Alceste, o ocultista de Vilnius (Canto IV)
"Ai, Jesus! Não vês que gemo,
Que desmaio de paixão
Pelos teus olhos azuis?
Que empalideço, que tremo,
Que me expira o coração?
Ai, Jesus!"
(Álvares de Azevedo)
I
Lentamente os olhos Alceste abriu
Quando de seu mortal sono despertou.
Num ambiente totalmente novo se viu,
E que estava morto ou sonhando pensou.
Deitado estava numa cama confortável,
Dentro de um quarto iluminado e agradável;
Num grosso cobertor estava enrolado
E seus pertences descansavam ao lado,
Num velho criado-mudo um tanto batido.
"Que faço eu em meio a este conforto?
Talvez finalmente encontro-me morto
E em meio aos Céus fui recebido...
Ao que era a Terra parece-me tudo igual –
Mas para alguém como eu não acho isso mau."
II
Naquele momento a porta se abriu,
E em seguida o quarto adentrou
A mais bela mulher que Alceste já viu.
Quanto tempo minha pena esperou
Para descrever o feminil ideal
Que surgirá neste poema afinal!
Com esta mulher muitas vezes sonhei,
E em vão por ela avidamente procurei
Até que, do pior modo, vim a perceber
Que o mundo já não mais serve ao amor
(Ainda mais se és um mero – e pobre – autor).
Meu herói, tal como eu, não deve sofrer,
Então meu sonho a ele haverei de lho dar,
Para que, pelo menos, sonhe-o em meu lugar.
III
Um gorro seus longos cabelos cobria;
Cabelos do mais lindo tom de dourado
Que aquele que o visse julgaria
Que de âmbar cada fio foi lavrado.
Seus olhos gentis Alceste fitavam –
Azuis, como o Mar Báltico, cintilavam.
Alva era sua pele, e às faces graciosas
Adornavam-lhas duas rosinhas mimosas.
Um longo vestido e uma blusa trajava,
E um branco e limpo avental os cobriam,
No qual curiosos padrões de linhas se viam.
Numa das mãos uma bandeja carregava,
E aromas que Alceste nunca sentira antes
Exalavam das travessas fumegantes.
IV
Em todas as suas viagens nunca vira
Alceste uma mulher daquela beleza –
Muito menos uma que antes lhe sorrira
Com aquele desinteresse e gentileza.
Dum modo invulgar, romântico, era bela;
E nosso herói viu-se encantado por ela.
De pronto quase todo o ânimo recobrou
E com uma voz tênue lhe indagou:
"És tu um dos milhares de anjos de Deus?
Bom, agora estou certo mesmo que morri,
Pois na Terra é improvável existir
Alguém com a beleza e os encantos teus.
Mas nunca fui lá grande coisa em vida...
Tua presença é-me desmerecida."
V
O rosto da moça ficou carmesim,
E postou-se acanhada visivelmente:
"Fazes um juízo equivocado de mim;
Sou eu uma simples mulher somente,
Que a um anjo não se parece em nada;
Teu elogio, porém, deixa-me lisonjeada.
Mas não compreendo que conversa é essa:
Quem botou-lhe que estás morto na cabeça?

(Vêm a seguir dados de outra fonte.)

Lemma allocate_command_inv int arg st :
  cli_inv st → cli_inv (Main.allocate_command int arg st).
Proof.
  intros Hinv. unfold Main.allocate_command.
  destruct (int arg) as [size_required|]; [|done]. simpl.
  assert (owner_count (Main.next_pid st) (memory (Main.manager st)) = 0%nat)
    as Hfresh by (apply owner_count_fresh; [done|lia]).
  pose proof (allocate_memory_inv (Main.next_pid st) size_required
                (Main.current_strategy st) _ (cli_manager _ Hinv)) as Hm'.
  destruct Hinv as [Hm Hs Hmir Hc Hsingle Hissued Htable Hrec].
  destruct (allocate_memory (Main.next_pid st) size_required
              (Main.current_strategy st) (Main.manager st))
    as [[A|] m'] eqn:Halloc; simpl in Hm'.
  - assert (current_strategy m' = current_strategy (Main.manager st))
      as Hcs.
    { by apply allocate_memory_Some in Halloc
        as (? & ? & ? & _ & _ & _ & _ & [[_ ->]|[_ ->]]). }
    split; simpl; auto; try lia.
    + by rewrite Hcs.
    + intros q. rewrite (allocate_memory_owner_count _ _ _ _ _ _ q Halloc).
      case_bool_decide; [subst q; rewrite Hfresh; lia|apply Hsingle].
    + intros b Hb Hocc.
      apply (allocate_memory_occupied_elem _ _ _ _ _ _ _ Halloc Hocc) in Hb
        as [Hb| ->].
      * destruct (Hissued _ Hb Hocc) as (q & ? & ?). exists q. split; [done|lia].
      * exists (Main.next_pid st). simpl. split; [done|lia].
    + intros q. rewrite (allocate_memory_owner_count _ _ _ _ _ _ q Halloc).
      destruct (decide (Main.next_pid st = q)) as [<-|Hne].
      * rewrite lookup_insert_eq, bool_decide_eq_true_2, Hfresh by done.
        split; [done|eauto].
      * rewrite lookup_insert_ne, bool_decide_eq_false_2 by done.
        apply Htable.
    + intros q pr. destruct (decide (Main.next_pid st = q)) as [<-|Hne].
      * rewrite lookup_insert_eq. intros [= <-]. simpl. split; [done|].
        exists A. split; [done|].
        apply (allocate_memory_occupied_elem _ _ _ _ _ _ _ Halloc); auto.
      * rewrite lookup_insert_ne by done. intros Hpr.
        destruct (Hrec _ _ Hpr) as (? & a & ? & Hin). split; [done|].
        exists a. split; [done|].
        apply (allocate_memory_occupied_elem _ _ _ _ _ _ _ Halloc); auto.
  - apply allocate_memory_None in Halloc as ->.
    split; simpl; auto; try lia.
    intros b Hb Hocc. destruct (Hissued _ Hb Hocc) as (q & ? & ?).
    exists q. split; [done|lia].
Qed.

Lemma deallocate_command_inv int arg st :
  cli_inv st → cli_inv (Main.deallocate_command int arg st).
Proof.
  intros Hinv. unfold Main.deallocate_command.
  destruct (int arg) as [pid_to_deallocate|]; [|done].
  destruct (Main.processes st !! pid_to_deallocate) as [pr|] eqn:Hpr; [|done].
  pose proof (deallocate_memory_inv pid_to_deallocate _ (cli_manager _ Hinv))
    as Hm'.
  destruct Hinv as [Hm Hs Hmir Hc Hsingle Hissued Htable Hrec].
  destruct (deallocate_memory pid_to_deallocate (Main.manager st))
    as [[|] m'] eqn:Hde; simpl in Hm';
    [|by apply deallocate_memory_false in Hde as [-> _]].
  assert (current_strategy m' = current_strategy (Main.manager st)) as Hcs
    by (by apply deallocate_memory_true in Hde
          as (? & ? & ? & _ & _ & _ & ->)).
  pose proof (λ q, deallocate_memory_owner_count_exact _ _ _ q Hde) as Hcount.
  split; simpl; auto.
  - by rewrite Hcs.
  - intros q. specialize (Hcount q). specialize (Hsingle q). lia.
  - intros b Hb Hocc.
    apply (deallocate_memory_occupied_elem _ _ _ _ Hde Hocc) in Hb. auto.
  - intros q. specialize (Hcount q).
    destruct (decide (pid_to_deallocate = q)) as [<-|Hne].
    + rewrite lookup_delete_eq. rewrite bool_decide_eq_true_2 in Hcount by done.
      specialize (Hsingle pid_to_deallocate).
      split; [by intros []|lia].
    + rewrite lookup_delete_ne by done.
      rewrite bool_decide_eq_false_2 in Hcount by done.
      rewrite Htable. by replace (owner_count q (memory m'))
        with (owner_count q (memory (Main.manager st))) by lia.
  - intros q pr'. destruct (decide (pid_to_deallocate = q)) as [<-|Hne];
      [by rewrite lookup_delete_eq|].
    rewrite lookup_delete_ne by done. intros Hq.
    destruct (Hrec _ _ Hq) as (? & a & ? & Hin). split; [done|].
    exists a. split; [done|].
    apply (deallocate_memory_occupied_elem _ _ _ _ Hde); [done..|].
    simpl. congruence.
Qed.

Lemma strategy_command_inv lower arg st :
  cli_inv st → cli_inv (Main.strategy_command lower arg st).
Proof.
  intros Hinv. unfold Main.strategy_command.
  destruct (bool_decide (lower arg = "first_fit"%string)
            || bool_decide (lower arg = "best_fit"%string)) eqn:Hvalid;
    [|done].
  apply orb_true_iff in Hvalid
    as [Hvalid%bool_decide_eq_true|Hvalid%bool_decide_eq_true];
    destruct Hinv as [Hm Hs Hmir Hc Hsingle Hissued Htable Hrec];
    split; simpl; auto using inv_set_current_strategy.
Qed.

Lemma command_step_inv int lower parts st :
  cli_inv st → cli_inv (Main.command_step int lower parts st).
Proof.
  intros Hinv. unfold Main.command_step.
  destruct parts as [|command [|arg [|? ?]]]; try done;
    repeat (case_match; try done);
    auto using allocate_command_inv, deallocate_command_inv,
      strategy_command_inv.
Qed.

Lemma command_loop_inv int lower lines st :
  cli_inv st → cli_inv (Main.command_loop int lower lines st).
Proof.
  revert st. induction lines as [|parts lines IH]; intros st Hinv; [done|].
  simpl. destruct parts as [|command args].
  - apply IH. by apply command_step_inv.
  - destruct (String.eqb command "quit"); [done|].
    apply IH. by apply command_step_inv.
Qed.

(** X13. [Process] objects created one after the other get consecutive
    identifiers from the class counter: the [i]-th object created from
    [next_pid] has [pid] [next_pid + i], the requested size and no
    address, the counter ends [length sizes] higher, and no two of the
    objects share a [pid]. *)
Theorem process_pids_consecutive sizes next_pid :
  snd (spawn sizes next_pid) = next_pid + Z.of_nat (length sizes)
  ∧ length (fst (spawn sizes next_pid)) = length sizes
  ∧ (∀ i p, fst (spawn sizes next_pid) !! i = Some p →
            Process.pid p = next_pid + Z.of_nat i
            ∧ sizes !! i = Some (Process.size_required p)
            ∧ Process.allocated_address p = None)
  ∧ NoDup (Process.pid <$> fst (spawn sizes next_pid)).
Proof.
  assert (∀ sizes next_pid,
    snd (spawn sizes next_pid) = next_pid + Z.of_nat (length sizes)
    ∧ length (fst (spawn sizes next_pid)) = length sizes
    ∧ (∀ i p, fst (spawn sizes next_pid) !! i = Some p →
              Process.pid p = next_pid + Z.of_nat i
              ∧ sizes !! i = Some (Process.size_required p)
              ∧ Process.allocated_address p = None)) as Hspec.
  { clear. intros sizes.
    induction sizes as [|size_required sizes IH]; intros next_pid.
    - simpl. split_and!; [lia|done|]. intros i p. by rewrite lookup_nil.
    - simpl. destruct (IH (next_pid + 1)) as (Hlast & Hlen & Hnth).
      destruct (spawn sizes (next_pid + 1)) as [rest last_pid]. simpl in *.
      split_and!; [lia|by rewrite Hlen|].
      intros [|i] p Hp; simpl in Hp.
      + injection Hp as <-. simpl. split_and!; auto. lia.
      + destruct (Hnth _ _ Hp) as (Hpid & ? & ?). split_and!; auto. lia. }
  destruct (Hspec sizes next_pid) as (Hlast & Hlen & Hnth).
  split_and!; auto.
  apply NoDup_alt. intros i j z Hi Hj.
  apply list_lookup_fmap_Some in Hi as (p & -> & Hp).
  apply list_lookup_fmap_Some in Hj as (p' & Heq & Hp').
  destruct (Hnth _ _ Hp) as (Hpid & _). destruct (Hnth _ _ Hp') as (Hpid' & _).
  lia.
Qed.

Section CommandLoop.
Variable int : string → option Z.
Variable lower : string → string.
(** * Rated-capacity dashboard: the computational core of [RatedCapacity.tsx]

    A shallow embedding of the pure part of the component: the CSV parser,
    the month-key utilities, the numeric helpers, the two loaders and the
    derived values, followed by the properties proved about them.

    Conventions.
    - A JavaScript string is a [string]; each [ascii] stands for one UTF-16
      code unit below 256.
    - A JavaScript number holding a capacity is a binary64 [float]
      (IEEE 754, as in the engine): [Number] of a string rounds the
      literal to the nearest binary64, and [*], [/], [+], [-] are the
      primitive operations.
    - The numbers of a month key (month, year and their differences) are
      integers far below 2^53, where binary64 arithmetic is exact; they are
      carried as [Z] inside [JS.ival], next to [undefined] and [NaN].
    - A JavaScript object used as a dictionary is a [gmap string _].
    - A fetch that fails, and a component that was unmounted, are left
      out: the loaders are modelled from the fetched text on. *)

From Stdlib Require Import ZArith Floats Ascii String DecimalString List Sorted Permutation Lia.
From stdpp Require Import base option list gmap strings.

Local Open Scope Z_scope.

#[local] Arguments String.append !s1 s2 : simpl nomatch.

(** ** The JavaScript built-ins the component calls *)

Module JS.

(** Code units used by the parser. *)
Definition dquote : ascii := "034"%char.
Definition comma : ascii := ","%char.
Definition LF : ascii := "010"%char.
Definition CR : ascii := "013"%char.
Definition slash : ascii := "/"%char.

(** White space and line terminators below U+0100: TAB, LF, VT, FF, CR,
    SPACE and NO-BREAK SPACE. *)
Definition is_ws (c : ascii) : bool :=
  let n := nat_of_ascii c in
  ((9 <=? n)%nat && (n <=? 13)%nat) || (n =? 32)%nat || (n =? 160)%nat.

Definition is_empty (s : string) : bool :=
  match s with EmptyString => true | String _ _ => false end.

(** [String.prototype.trimStart], [trimEnd] and [trim]. *)
Fixpoint trimStart (s : string) : string :=
  match s with
  | EmptyString => EmptyString
  | String c r => if is_ws c then trimStart r else s
  end.

Fixpoint trimEnd (s : string) : string :=
  match s with
  | EmptyString => EmptyString
  | String c r =>
      let r' := trimEnd r in
      if is_ws c && is_empty r' then EmptyString else String c r'
  end.

Definition trim (s : string) : string := trimEnd (trimStart s).

(** [s.split(/\r?\n/)]: a line feed, or a carriage return directly followed
    by a line feed, separates two pieces; the result is never empty. *)
Fixpoint splitLines (s : string) : list string :=
  match s with
  | EmptyString => [EmptyString]
  | String c r =>
      if Ascii.eqb c LF then EmptyString :: splitLines r
      else
        match r with
        | String c2 r2 =>
            if Ascii.eqb c CR && Ascii.eqb c2 LF then EmptyString :: splitLines r2
            else
              match splitLines r with
              | h :: t => String c h :: t
              | [] => [String c EmptyString]
              end
        | EmptyString => [String c EmptyString]
        end
  end.

(** [s.split(sep)] for a separator of one code unit. *)
Fixpoint splitOn (sep : ascii) (s : string) : list string :=
  match s with
  | EmptyString => [EmptyString]
  | String c r =>
      if Ascii.eqb c sep then EmptyString :: splitOn sep r
      else
        match splitOn sep r with
        | h :: t => String c h :: t
        | [] => [String c EmptyString]
        end
  end.

(** [xs.filter(Boolean)] on strings: the empty string is the only falsy one. *)
Definition filterTruthy (xs : list string) : list string :=
  List.filter (fun s => negb (is_empty s)) xs.

(** ASCII digits. *)
Definition is_digit (c : ascii) : bool :=
  let n := nat_of_ascii c in (48 <=? n)%nat && (n <=? 57)%nat.

Definition digit_val (c : ascii) : Z := Z.of_nat (nat_of_ascii c) - 48.

(** [s.toLowerCase()] on code units below 256: A–Z, and À–Þ except ×. *)
Definition lower_char (c : ascii) : ascii :=
  let n := nat_of_ascii c in
  if ((65 <=? n)%nat && (n <=? 90)%nat)
     || ((192 <=? n)%nat && (n <=? 222)%nat && negb (n =? 215)%nat)
  then ascii_of_nat (n + 32) else c.

Fixpoint toLowerCase (s : string) : string :=
  match s with
  | EmptyString => EmptyString
  | String c r => String (lower_char c) (toLowerCase r)
  end.

(** [xs.findIndex(p)], with [None] for -1. *)
Fixpoint findIndex {A} (p : A -> bool) (xs : list A) : option nat :=
  match xs with
  | [] => None
  | x :: r => if p x then Some 0%nat else option_map S (findIndex p r)
  end.


(** *** Numbers *)

(** The mathematical value of a string numeric literal, before rounding:
    [LDec neg m e] stands for (-1)^neg * m * 10^e. *)
Inductive numlit : Type :=
  | LNaN
  | LInf (neg : bool)
  | LDec (neg : bool) (m : Z) (e10 : Z).

(** The longest prefix of decimal digits, and what follows it. *)
Fixpoint spanDigits (s : string) : string * string :=
  match s with
  | String c r =>
      if is_digit c then let '(d, t) := spanDigits r in (String c d, t)
      else (EmptyString, s)
  | EmptyString => (EmptyString, EmptyString)
  end.

Fixpoint digitsValue (acc : Z) (s : string) : Z :=
  match s with
  | EmptyString => acc
  | String c r => digitsValue (10 * acc + digit_val c) r
  end.

Definition strlen (s : string) : Z := Z.of_nat (String.length s).

(** A digit of a literal in base 2, 8 or 16. *)
Definition radix_digit (base : Z) (c : ascii) : option Z :=
  let n := Z.of_nat (nat_of_ascii c) in
  let v :=
    if (48 <=? n) && (n <=? 57) then Some (n - 48)
    else if (97 <=? n) && (n <=? 102) then Some (n - 87)
    else if (65 <=? n) && (n <=? 70) then Some (n - 55)
    else None in
  match v with
  | Some d => if d <? base then Some d else None
  | None => None
  end.

Fixpoint radixValue (base : Z) (acc : Z) (s : string) : option Z :=
  match s with
  | EmptyString => Some acc
  | String c r =>
      match radix_digit base c with
      | Some d => radixValue base (base * acc + d) r
      | None => None
      end
  end.

Definition radixLiteral (base : Z) (s : string) : numlit :=
  match s with
  | EmptyString => LNaN
  | _ => match radixValue base 0 s with Some v => LDec false v 0 | None => LNaN end
  end.

(** The exponent part after the mantissa: nothing, or [e]/[E], an optional
    sign and at least one digit, up to the end of the string. *)
Definition exponentPart (s : string) : option Z :=
  match s with
  | EmptyString => Some 0
  | String c r =>
      if Ascii.eqb c "e"%char || Ascii.eqb c "E"%char then
        let '(neg, r1) :=
          match r with
          | String "-"%char t => (true, t)
          | String "+"%char t => (false, t)
          | _ => (false, r)
          end in
        let '(d, t) := spanDigits r1 in
        if is_empty d || negb (is_empty t) then None
        else Some (if neg then - digitsValue 0 d else digitsValue 0 d)
      else None
  end.

(** An unsigned decimal literal: [Infinity], or digits with an optional
    fraction and exponent; at least one digit before or after the dot. *)
Definition unsignedDecimal (neg : bool) (s : string) : numlit :=
  if String.eqb s "Infinity" then LInf neg
  else
    let '(ip, r) := spanDigits s in
    let '(fp, r1, dot) :=
      match r with
      | String "."%char t => let '(f, t') := spanDigits t in (f, t', true)
      | _ => (EmptyString, r, false)
      end in
    if is_empty ip && is_empty fp then LNaN
    else
      match exponentPart r1 with
      | Some e => LDec neg (digitsValue 0 (ip +:+ fp)) (e - strlen fp)
      | None => LNaN
      end.

(** [StringToNumber] up to rounding: white space is trimmed, the empty
    string is 0, and anything outside the grammar is NaN. *)
Definition stringLiteral (s : string) : numlit :=
  match trim s with
  | EmptyString => LDec false 0 0
  | String "0"%char (String c r) as t =>
      if Ascii.eqb c "x"%char || Ascii.eqb c "X"%char then radixLiteral 16 r
      else if Ascii.eqb c "o"%char || Ascii.eqb c "O"%char then radixLiteral 8 r
      else if Ascii.eqb c "b"%char || Ascii.eqb c "B"%char then radixLiteral 2 r
      else unsignedDecimal false t
  | String "-"%char r => unsignedDecimal true r
  | String "+"%char r => unsignedDecimal false r
  | t => unsignedDecimal false t
  end.

(** The binary64 nearest to n/d (ties to even), for positive [n] and [d]:
    the quotient is taken with more than 64 bits and a sticky bit, and
    [binary_normalize] rounds it. *)
Definition float_of_ratio (neg : bool) (n d : Z) : float :=
  let k := Z.log2 d - Z.log2 n + 66 in
  let num := if 0 <=? k then n * 2 ^ k else n in
  let den := if 0 <=? k then d else d * 2 ^ (- k) in
  let m := 2 * (num / den) + (if num mod den =? 0 then 0 else 1) in
  SF2Prim (binary_normalize prec emax (if neg then - m else m) (- k - 1) false).

Definition float_of_numlit (l : numlit) : float :=
  match l with
  | LNaN => PrimFloat.nan
  | LInf neg => if neg then PrimFloat.neg_infinity else PrimFloat.infinity
  | LDec neg m e =>
      if m =? 0 then (if neg then PrimFloat.neg_zero else PrimFloat.zero)
      else if 0 <=? e then float_of_ratio neg (m * 10 ^ e) 1
      else float_of_ratio neg m (10 ^ (- e))
  end.

(** The values [Number] and [safeNum] are applied to. *)
Inductive value : Type :=
  | VUndefined
  | VString (s : string)
  | VNumber (x : float).

(** [Number(x)]. *)
Definition Number (v : value) : float :=
  match v with
  | VUndefined => PrimFloat.nan
  | VString s => float_of_numlit (stringLiteral s)
  | VNumber x => x
  end.

(** [Number.isFinite(x)] on a number. *)
Definition isFinite (x : float) : bool := is_finite x.

(** [Math.round(x)]: the integer nearest to [x], a tie going toward
    +infinity; -0 for x in [-0.5, -0]; NaN, infinities and integers are
    returned as they are. *)
Definition Math_round (x : float) : float :=
  match Prim2SF x with
  | S754_finite s m e =>
      if 0 <=? e then x
      else
        let v := if s then Z.neg m else Z.pos m in
        let n := (2 * v + 2 ^ (- e)) / 2 ^ (1 - e) in
        if n =? 0 then (if s then PrimFloat.neg_zero else PrimFloat.zero)
        else SF2Prim (binary_normalize prec emax n 0 false)
  | _ => x
  end.


(** *** Integer-valued numbers

    The month utilities apply [Number] to the pieces of a key and only
    subtract and compare the results.  [IInt z] is the number [z]; [INaN]
    is NaN, and also stands for a piece whose value is not an integer
    (a fraction, an infinity), on which these utilities are not modelled;
    [IUndefined] is a missing piece of a destructuring. *)
Inductive ival : Type :=
  | IUndefined
  | INaN
  | IInt (z : Z).

(** [Number(s)] as such a value: exact for a string that is not a number
    and for an integer of magnitude at most 2^53, which is all that a key
    of the shape MM/YYYY holds. *)
Definition Number_int (s : string) : ival :=
  match stringLiteral s with
  | LDec neg m e =>
      if 0 <=? e then IInt ((if neg then - m else m) * 10 ^ e)
      else if m mod 10 ^ (- e) =? 0
      then IInt ((if neg then - m else m) / 10 ^ (- e))
      else INaN
  | _ => INaN
  end.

Considere-se um moço de muita sorte:
Achei-te jazendo na neve, desmaiado,
Prestes a desmaiar de exaustão e esfaimado,
Mas fostes capaz de enganar a morte:
À minha casa com esforço o carreguei,
E até mostrardes sinal de vida esperei."
VI
"Por muito mais tempo não a posso enganar",
Respondeu Alceste, infeliz novamente.
"De novo ela tentará vir me levar
Se continuar com este jejum intermitente."
"Contra isto já estava eu precavida,
E não permitirei que lhe tirem a vida.
És em casa um hóspede recém-chegado,
E com gentileza serás por mim tratado.
Lhe trago nesta bandeja, ainda quentes,
Alguns cepelinai muito saborosos
E pães de centeio não menos gostosos
Que espero, por ora, serem suficientes
Para mantê-lo satisfeito – e vivo",
Disse a moça, de ânimo sempre prestativo.
VII
Alceste nunca antes ouvira falar
Em cepelinai, mas isso não lhe importava:
Era comida, e não podia recusar,
E o cheiro profundamente o agradava.
Gentilmente a moça a bandeja o entregou,
E uma daquelas iguarias degustou:
Eram bolinhos de batata recheados
Com carne, queijo e temperos variados.
Achou que era a coisa mais agradável
Que comera em sua vida inteira:
"Estou certo de que esta é a vez primeira
Que algo tão exótico e deleitável
Por meu atrofiado paladar passa
E que minha fome prontamente rechaça!"
VIII
"Que tenhas gostado deles fico feliz",
Respondeu a mocinha tão encabulada.
"Com minhas próprias mãos eu os fiz,
E tua opinião muito me agrada."
A tigela toda Alceste já devorara,
E para os pães pretos de centeio passara.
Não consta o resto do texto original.